**What to produce**
What follows is a set of records; give them all back exactly.

**Dataset records**
(** * KAL / lr4: ant-colony TSP solver over a Graphviz-parsed graph

    A shallow embedding of [lr4/code/graph.cpp] and
    [lr4/code/ant_colony_solver.cpp].

    - [double] is IEEE binary64, embedded as Rocq's primitive [float].
    - [std::string] is [string]; [std::vector] is [list], read with stdpp's
      lookup and written with stdpp's insert.
    - [size_t] counters are [nat]; the [int] entries of a tour are vertex
      indices and are [nat] as well; [unsigned int] seeds are [Z] reduced
      modulo [2^32] where the source lets them wrap.
    - a C++ exception is the [Throw] case of [outcome].
    - [std::pow], [std::mt19937] and the two [std::uniform_*_distribution]s
      are library code: the solver is parameterised by them. *)

From Stdlib Require Import ZArith List Ascii String Floats Lia Bool Permutation OrderedTypeEx.
From stdpp Require Import base list strings gmap sorting.

Set Warnings "-inexact-float".
Local Open Scope float_scope.

(** ** Exceptions *)

Inductive outcome (A : Type) : Type :=
| Ok (a : A)
| Throw (what : string).
Arguments Ok {A} a.
Arguments Throw {A} what.

Definition obind {A B : Type} (x : outcome A) (f : A -> outcome B) : outcome B :=
  match x with
  | Ok a => f a
  | Throw w => Throw w
  end.

(** ** Doubles *)

Module Dbl.

Definition kInfinity : float := infinity.

(** [std::isinf], [std::isfinite], [std::fabs]. *)
Definition isinf (x : float) : bool := is_infinity x.
Definition isfinite (x : float) : bool := is_finite x.
Definition fabs (x : float) : float := abs x.

End Dbl.

(** ** Text helpers of [graph.cpp] *)

Module Text.

(** [std::isspace] in the "C" locale: space, \t, \n, \v, \f, \r. *)
Definition isspace (c : ascii) : bool :=
  let n := nat_of_ascii c in
  Nat.eqb n 32 || (Nat.leb 9 n && Nat.leb n 13).

Definition isdigit (c : ascii) : bool :=
  let n := nat_of_ascii c in
  Nat.leb 48 n && Nat.leb n 57.

Definition char_at (text : string) (i : nat) : ascii :=
  match String.get i text with
  | Some c => c
  | None => Ascii.zero
  end.

(** [while (start < text.size() && isspace(text[start])) ++start;] *)
Fixpoint trim_start (text : string) (start fuel : nat) : nat :=
  match fuel with
  | O => start
  | S fuel' =>
      if Nat.ltb start (String.length text) && isspace (char_at text start)
      then trim_start text (S start) fuel'
      else start
  end.

(** [while (end > start && isspace(text[end - 1])) --end;] *)
Fixpoint trim_end (text : string) (start end_ : nat) : nat :=
  match end_ with
  | O => O
  | S e =>
      if Nat.ltb start (S e) && isspace (char_at text e)
      then trim_end text start e
      else S e
  end.
Lemma C9_message_layout_witness :
  (potentialIssues result0 = [] /\ potentialIssues result1 <> []) /\
  analysisSummaryForEmail (Some result1) = layout result1 /\
  formatPotentialIssues (Some (potentialIssues result0)) = "None detected" /\
  formatPotentialIssues (Some (potentialIssues result1)) =
    "• Bunion (Mild): Slight deviation of the big toe, seen in the Top View.".
Proof.
  split; [split; [reflexivity|discriminate]|].
  destruct (C9_message_layout result1) as (A & _ & C).
  destruct (C9_message_layout result0) as (_ & B & _).
  split; [exact A|]. split; [apply B; reflexivity|].
  apply C. discriminate.
Defined.

(** The whole message of a result, as the text area shows it. *)
Example message_of_result1 :
  analysisSummaryForEmail (Some result1) =
  String.concat nl
    [ "--- AI Analysis Summary ---"; EmptyString;
      "Arch Type:"; "Flat"; EmptyString;
      "Potential Issues:";
      "• Bunion (Mild): Slight deviation of the big toe, seen in the Top View."; EmptyString;
      "AI Summary:"; "The arch is low."; EmptyString;
      "Footwear Suggestions:"; "• Stability shoes"; "• Arch support insoles"; EmptyString;
      "Clinical Recommendations:"; "• Orthotic assessment"; EmptyString;
      "Confidence Score: 87%"; "  " ].
Proof. reflexivity. Qed.

(** Without a result every interpolation falls back to its placeholder. *)
Example message_without_result :
  analysisSummaryForEmail None =
  template "N/A" "None detected" "N/A" "N/A" "N/A" "N/A".
Proof. reflexivity. Qed.

(** C10: for a present result, a confidence score of 0, an empty arch type and
    an empty summary are each shown as "N/A" where the value would stand,
    the rest of the message being as for any other result. *)
Theorem C10_falsy_fields_render_placeholder (r : AnalysisResult) :
  let message arch summ confidence :=
    template arch
      (formatPotentialIssues (Some (potentialIssues r)))
      summ
      (orNA (bullets (Some (footwearSuggestions r))))
      (orNA (bullets (Some (clinicalRecommendations r))))
      confidence in
  (confidenceScore r = 0%Z ->
     analysisSummaryForEmail (Some r) =
       message (orNA (Some (archType r))) (orNA (Some (summary r))) "N/A") /\
  (archType r = EmptyString ->
     analysisSummaryForEmail (Some r) =
       message "N/A" (orNA (Some (summary r))) (numberOrNA (Some (confidenceScore r)))) /\
  (summary r = EmptyString ->
     analysisSummaryForEmail (Some r) =
       message (orNA (Some (archType r))) "N/A" (numberOrNA (Some (confidenceScore r)))).
Proof.
  intros message. subst message. unfold analysisSummaryForEmail.
  cbn [fmap option_fmap option_map].
  split; [|split]; intros E; rewrite E; reflexivity.
Qed.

**Exercise response**
(** * KAL / lr4: ant-colony TSP solver over a Graphviz-parsed graph

    A shallow embedding of [lr4/code/graph.cpp] and
    [lr4/code/ant_colony_solver.cpp].

    - [double] is IEEE binary64, embedded as Rocq's primitive [float].
    - [std::string] is [string]; [std::vector] is [list], read with stdpp's
      lookup and written with stdpp's insert.
    - [size_t] counters are [nat]; the [int] entries of a tour are vertex
      indices and are [nat] as well; [unsigned int] seeds are [Z] reduced
      modulo [2^32] where the source lets them wrap.
    - a C++ exception is the [Throw] case of [outcome].
    - [std::pow], [std::mt19937] and the two [std::uniform_*_distribution]s
      are library code: the solver is parameterised by them. *)

From Stdlib Require Import ZArith List Ascii String Floats Lia Bool Permutation OrderedTypeEx.
From stdpp Require Import base list strings gmap sorting.

Set Warnings "-inexact-float".
Local Open Scope float_scope.

(** ** Exceptions *)

Inductive outcome (A : Type) : Type :=
| Ok (a : A)
| Throw (what : string).
Arguments Ok {A} a.
Arguments Throw {A} what.

Definition obind {A B : Type} (x : outcome A) (f : A -> outcome B) : outcome B :=
  match x with
  | Ok a => f a
  | Throw w => Throw w
  end.

(** ** Doubles *)

Module Dbl.

Definition kInfinity : float := infinity.

(** [std::isinf], [std::isfinite], [std::fabs]. *)
Definition isinf (x : float) : bool := is_infinity x.
Definition isfinite (x : float) : bool := is_finite x.
Definition fabs (x : float) : float := abs x.

End Dbl.

(** ** Text helpers of [graph.cpp] *)

Module Text.

(** [std::isspace] in the "C" locale: space, \t, \n, \v, \f, \r. *)
Definition isspace (c : ascii) : bool :=
  let n := nat_of_ascii c in
  Nat.eqb n 32 || (Nat.leb 9 n && Nat.leb n 13).

Definition isdigit (c : ascii) : bool :=
  let n := nat_of_ascii c in
  Nat.leb 48 n && Nat.leb n 57.

Definition char_at (text : string) (i : nat) : ascii :=
  match String.get i text with
  | Some c => c
  | None => Ascii.zero
  end.

(** [while (start < text.size() && isspace(text[start])) ++start;] *)
Fixpoint trim_start (text : string) (start fuel : nat) : nat :=
  match fuel with
  | O => start
  | S fuel' =>
      if Nat.ltb start (String.length text) && isspace (char_at text start)
      then trim_start text (S start) fuel'
      else start
  end.

(** [while (end > start && isspace(text[end - 1])) --end;] *)
Fixpoint trim_end (text : string) (start end_ : nat) : nat :=
  match end_ with
  | O => O
  | S e =>
      if Nat.ltb start (S e) && isspace (char_at text e)
      then trim_end text start e
      else S e
  end.
Lemma C9_message_layout_witness :
  (potentialIssues result0 = [] /\ potentialIssues result1 <> []) /\
  analysisSummaryForEmail (Some result1) = layout result1 /\
  formatPotentialIssues (Some (potentialIssues result0)) = "None detected" /\
  formatPotentialIssues (Some (potentialIssues result1)) =
    "• Bunion (Mild): Slight deviation of the big toe, seen in the Top View.".
Proof.
  split; [split; [reflexivity|discriminate]|].
  destruct (C9_message_layout result1) as (A & _ & C).
  destruct (C9_message_layout result0) as (_ & B & _).
  split; [exact A|]. split; [apply B; reflexivity|].
  apply C. discriminate.
Defined.

(** The whole message of a result, as the text area shows it. *)
Example message_of_result1 :
  analysisSummaryForEmail (Some result1) =
  String.concat nl
    [ "--- AI Analysis Summary ---"; EmptyString;
      "Arch Type:"; "Flat"; EmptyString;
      "Potential Issues:";
      "• Bunion (Mild): Slight deviation of the big toe, seen in the Top View."; EmptyString;
      "AI Summary:"; "The arch is low."; EmptyString;
      "Footwear Suggestions:"; "• Stability shoes"; "• Arch support insoles"; EmptyString;
      "Clinical Recommendations:"; "• Orthotic assessment"; EmptyString;
      "Confidence Score: 87%"; "  " ].
Proof. reflexivity. Qed.

(** Without a result every interpolation falls back to its placeholder. *)
Example message_without_result :
  analysisSummaryForEmail None =
  template "N/A" "None detected" "N/A" "N/A" "N/A" "N/A".
Proof. reflexivity. Qed.

(** C10: for a present result, a confidence score of 0, an empty arch type and
    an empty summary are each shown as "N/A" where the value would stand,
    the rest of the message being as for any other result. *)
Theorem C10_falsy_fields_render_placeholder (r : AnalysisResult) :
  let message arch summ confidence :=
    template arch
      (formatPotentialIssues (Some (potentialIssues r)))
      summ
      (orNA (bullets (Some (footwearSuggestions r))))
      (orNA (bullets (Some (clinicalRecommendations r))))
      confidence in
  (confidenceScore r = 0%Z ->
     analysisSummaryForEmail (Some r) =
       message (orNA (Some (archType r))) (orNA (Some (summary r))) "N/A") /\
  (archType r = EmptyString ->
     analysisSummaryForEmail (Some r) =
       message "N/A" (orNA (Some (summary r))) (numberOrNA (Some (confidenceScore r)))) /\
  (summary r = EmptyString ->
     analysisSummaryForEmail (Some r) =
       message (orNA (Some (archType r))) "N/A" (numberOrNA (Some (confidenceScore r)))).
Proof.
  intros message. subst message. unfold analysisSummaryForEmail.
  cbn [fmap option_fmap option_map].
  split; [|split]; intros E; rewrite E; reflexivity.
Qed.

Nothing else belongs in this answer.